Some wonder if dog sledding is safe for the animals. The answer is a resounding yes.

“Our dogs are the most important part of what we do; their care and wellbeing are always our top priority,” assures Jereme. “Our business is built on family legacy. We take immense pride in ensuring our values and ethics are ingrained in everything we do.” Details of their dogs’ welfare are readily available on the Snowy Owl Tours’ website.

As with many businesses, COVID-19 has affected Snow Owl; and so has the direction of Alberta’s economic future.

“Our biggest challenges are a decimated tourism industry due to COVID 19, closed international borders, the weather (too much snow, not enough snow, too cold, to warm), and the conditions on Spray Lakes Road,” says Jereme. “Our greatest challenge over the last eight years has been product development of new summer and winter dog sledding trails. There’s so much potential in our province for eco-tourism and responsible growth, but navigating the communication and application procedures between Banff National Park, Alberta Environment and Parks, Forestry, MD of Bighorn and all the private leaseholders in the Bow Valley and Kananaskis Country that overlap, is exhausting.” He points out, “For a province that wants to generate another $10 billion in tourism revenues by 2030, while steering away from fossil fuels, they don’t seem very motivated to facilitate.”

The family business is determined, however, to continue helping people enjoy the wonders of dog sledding despite the setbacks. In fact, there has never been a better time to give this activity a try.

“Dog sledding is a great way to enjoy the beauty of nature in the winter while maintaining social distancing.
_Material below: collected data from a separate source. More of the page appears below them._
(* ===== verification/Vfs.v ===== *)
(** * Vfs: open files, inodes and the descriptor table

    The data that [fs/read_write.c] works on.  [struct file], [struct inode]
    and the descriptor table are declared in headers outside this repository;
    the records below have the fields the code reads and writes.  The file
    systems, the pages of the user program and the inodes they keep are one
    abstract world [W]: the class [VfsWorld] reads an inode out of it, and its
    user memory is the [UserAccess] of [W]. *)

From S2P Require Import Prelude UserMem.

(** ** Constants of [include/linux/fs.h] and [uapi/linux/fs.h] *)

Definition SEEK_SET : Z := 0.
Definition SEEK_CUR : Z := 1.
Definition SEEK_END : Z := 2.
Definition SEEK_DATA : Z := 3.
Definition SEEK_HOLE : Z := 4.
Definition SEEK_MAX : Z := SEEK_HOLE.

Definition OFFSET_MAX : Z := 2 ^ 63 - 1.
Definition MAX_NON_LFS : Z := 2 ^ 31 - 1.
(** [INT_MAX & PAGE_MASK] *)
Definition MAX_RW_COUNT : Z := 2 ^ 31 - PAGE_SIZE.

Definition FMODE_READ : Z := 0x1.
Definition FMODE_WRITE : Z := 0x2.
Definition FMODE_LSEEK : Z := 0x4.
Definition FMODE_PREAD : Z := 0x8.
Definition FMODE_PWRITE : Z := 0x10.
Definition FMODE_UNSIGNED_OFFSET : Z := 0x2000.
Definition FMODE_CAN_READ : Z := 0x20000.
Definition FMODE_CAN_WRITE : Z := 0x40000.
Definition FMODE_STREAM : Z := 0x200000.
Definition FMODE_BUF_WASYNC : Z := 0x80000000.

Definition O_APPEND : Z := 0x400.
Definition O_NONBLOCK : Z := 0x800.
Definition O_LARGEFILE : Z := 0x8000.

Definition S_IFMT : Z := 0xF000.
Definition S_ISDIR (m : Z) : bool := Z.land m S_IFMT =? 0x4000.
Definition S_ISREG (m : Z) : bool := Z.land m S_IFMT =? 0x8000.

(** ** Inodes and open files *)

(** [i_sb] is the identity of the superblock, [s_maxbytes] the limit it
    carries; [IS_SWAPFILE] and [IS_IMMUTABLE] are flags. *)
Record inode := Inode {
  i_mode : Z;
  i_size : Z;
  i_sb : Z;
  s_maxbytes : Z;
  IS_SWAPFILE : bool;
  IS_IMMUTABLE : bool;
}.

(** [f_op] is the address of the table of file operations, [f_mapping_host]
    the inode [f_mapping->host] and [file_inode] the inode of that name; they
    differ for a block device. *)
Record file := File {
  f_mode : Z;
  f_flags : Z;
  f_pos : Z;
  f_version : Z;
  f_op : Z;
  f_mapping_host : Z;
  file_inode : Z;
}.

#[export] Instance inode_eq_dec : EqDecision inode.
Proof. solve_decision. Defined.
#[export] Instance file_eq_dec : EqDecision file.
Proof. solve_decision. Defined.

Definition set_f_pos (p : Z) (f : file) : file :=
  File (f_mode f) (f_flags f) p (f_version f) (f_op f) (f_mapping_host f) (file_inode f).
Definition set_f_version (v : Z) (f : file) : file :=
  File (f_mode f) (f_flags f) (f_pos f) v (f_op f) (f_mapping_host f) (file_inode f).

(** A test of mode or flag bits. *)
Definition has (bits flag : Z) : bool := nz (Z.land bits flag).

(** Sizes a file system keeps: offsets of a [loff_t]. *)
Definition inode_wf (i : inode) : Prop :=
  0 ≤ i_size i ≤ OFFSET_MAX ∧ 0 ≤ s_maxbytes i ≤ OFFSET_MAX.
#[export] Instance inode_wf_dec i : Decision (inode_wf i).
Proof. unfold inode_wf. apply _. Defined.

(** The inodes of a world: what a file system keeps are sizes of at most the
    largest offset. *)
Class VfsWorld (W : Type) := {
  inode_at : W → Z → inode;
  inode_at_wf w i : inode_wf (inode_at w i);
}.
#[global] Hint Mode VfsWorld ! : typeclass_instances.

(** ** The state of a process that makes system calls on files

    The table of descriptors leads to open files: two descriptors may lead to
    the same one.  [ioac] is the accounting of the task ([task_io_accounting]),
    [rlim_fsize] its soft [RLIMIT_FSIZE], [signals] the signals sent to it,
    [events] the notifications ([fsnotify]) of its accesses, newest first, and
    [sb_write_depth] the number of [file_start_write] sections it is in. *)
Record task_io := TaskIO {
  rchar : Z;
  wchar : Z;
  syscr : Z;
  syscw : Z;
}.

Inductive fsevent := FsAccess (fid : Z) | FsModify (fid : Z).

Record vstate (W : Type) := VState {
  files : gmap Z file;
  fdtable : gmap Z Z;
  world : W;
  ioac : task_io;
  rlim_fsize : Z;
  signals : list Z;
  events : list fsevent;
  sb_write_depth : Z;
}.
Arguments VState {W}.
Arguments files {W}.
Arguments fdtable {W}.
Arguments world {W}.
Arguments ioac {W}.
Arguments rlim_fsize {W}.
Arguments signals {W}.
Arguments events {W}.
Arguments sb_write_depth {W}.

Section state.
Context {W : Type}.
Implicit Types (s : vstate W).

Definition set_files (g : gmap Z file → gmap Z file) s : vstate W :=
  VState (g (files s)) (fdtable s) (world s) (ioac s) (rlim_fsize s) (signals s)
    (events s) (sb_write_depth s).
Definition set_world (w : W) s : vstate W :=
  VState (files s) (fdtable s) w (ioac s) (rlim_fsize s) (signals s)
    (events s) (sb_write_depth s).
Definition set_ioac (g : task_io → task_io) s : vstate W :=
  VState (files s) (fdtable s) (world s) (g (ioac s)) (rlim_fsize s) (signals s)
    (events s) (sb_write_depth s).
Definition send_sig (sig : Z) s : vstate W :=
  VState (files s) (fdtable s) (world s) (ioac s) (rlim_fsize s) (sig :: signals s)
    (events s) (sb_write_depth s).
Definition notify (e : fsevent) s : vstate W :=
  VState (files s) (fdtable s) (world s) (ioac s) (rlim_fsize s) (signals s)
    (e :: events s) (sb_write_depth s).
Definition set_depth (d : Z) s : vstate W :=
  VState (files s) (fdtable s) (world s) (ioac s) (rlim_fsize s) (signals s)
    (events s) d.

Definition add_rchar (n : Z) : vstate W → vstate W :=
  set_ioac (λ io, TaskIO (u64 (rchar io + n)) (wchar io) (syscr io) (syscw io)).
Definition add_wchar (n : Z) : vstate W → vstate W :=
  set_ioac (λ io, TaskIO (rchar io) (u64 (wchar io + n)) (syscr io) (syscw io)).
Definition inc_syscr : vstate W → vstate W :=
  set_ioac (λ io, TaskIO (rchar io) (wchar io) (u64 (syscr io + 1)) (syscw io)).
Definition inc_syscw : vstate W → vstate W :=
  set_ioac (λ io, TaskIO (rchar io) (wchar io) (syscr io) (u64 (syscw io + 1))).

(** [fdget], [fdget_pos]: the open file of a descriptor with its identity.
    The argument is an [unsigned int], whatever the caller's type. *)
Definition fdget (fd : Z) s : option (Z * file) :=
  fid ← fdtable s !! u32 fd; f ← files s !! fid; Some (fid, f).

(** [f.file->f_pos = pos] *)
Definition store_f_pos (fid pos : Z) s : vstate W :=
  set_files (alter (set_f_pos pos) fid) s.

Lemma fdget_Some fd s fid f :
  fdget fd s = Some (fid, f) ↔ fdtable s !! u32 fd = Some fid ∧ files s !! fid = Some f.
Proof.
  unfold fdget. split.
  - intros (i & Hi & (g & Hg & [= -> ->])%bind_Some)%bind_Some. done.
  - intros [-> Hf]. cbn. by rewrite Hf.
Qed.

Lemma store_f_pos_lookup fid pos s f :
  files s !! fid = Some f → files (store_f_pos fid pos s) !! fid = Some (set_f_pos pos f).
Proof. intros Hf. cbn. by rewrite lookup_alter, decide_True, Hf. Qed.
Lemma store_f_pos_lookup_ne fid pos s i :
  i ≠ fid → files (store_f_pos fid pos s) !! i = files s !! i.
Proof. intros Hi. cbn. by rewrite lookup_alter_ne. Qed.
End state.

(** ** A small world

    Pages of user memory next to a table of inodes, with which the witnesses
    run; an entry with impossible sizes stands for an empty inode. *)
#[export] Instance pair_user {M B} `{HM : UserAccess M} : UserAccess (M * B).
Proof.
  refine {|
    uread m a := uread m.1 a;
    user_wr m p n := user_wr m.1 p n;
    user_rd m p n := user_rd m.1 p n;
    copy_to_user m p bs :=
      let '(r, m1) := copy_to_user m.1 p bs in (r, (m1, m.2));
    copy_from_user m p n := copy_from_user m.1 p n;
  |}.
  - intros m p bs. pose proof (copy_to_user_left m.1 p bs).
    by destruct (copy_to_user m.1 p bs).
  - intros m p bs i b. pose proof (copy_to_user_done m.1 p bs i b).
    by destruct (copy_to_user m.1 p bs).
  - intros m p bs a. pose proof (copy_to_user_frame m.1 p bs a).
    by destruct (copy_to_user m.1 p bs).
  - intros m p bs. pose proof (copy_to_user_ok m.1 p bs).
    by destruct (copy_to_user m.1 p bs).
  - intros m p bs q n. pose proof (copy_to_user_wr m.1 p bs q n).
    by destruct (copy_to_user m.1 p bs).
  - intros m p bs q n. pose proof (copy_to_user_rd m.1 p bs q n).
    by destruct (copy_to_user m.1 p bs).
  - intros. by apply copy_from_user_spec.
  - intros. by apply copy_from_user_bytes.
  - intros. by apply copy_from_user_length.
Defined.

Definition no_inode : inode := Inode 0 0 0 0 false false.

#[export] Instance table_world {M} : VfsWorld (M * gmap Z inode).
Proof.
  refine {|
    inode_at w i :=
      let n := default no_inode (w.2 !! i) in
      if decide (inode_wf n) then n else no_inode;
  |}.
  intros w i. cbn zeta. destruct (decide (inode_wf _)); [done|].
  split; vm_compute; split; intros [=].
Defined.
Guests are required to wear face coverings during their check in at our office and during the transportation up to our site. Our fleet of transport vehicles follows Alberta Health standards by maintaining a six foot distance between each cohort. Once up at the dog sledding site, guests keep within their cohort while enjoying their tour. We’re the only company to offer self-driven sleds, which is the most popular option, so the majority of our dog teams are driven solely by the guests themselves! We also offer instructor-driven sleds for people who want to sit back, relax and enjoy their tour.”

He concludes, “It's the real deal here at Snowy Owl.  Whether it's our entry-level two hour Powder Hound Express or our two-day day overnight Ghosts of Fortune Mountain winter camping adventure, everything you see and everything you do on our tours is authentic.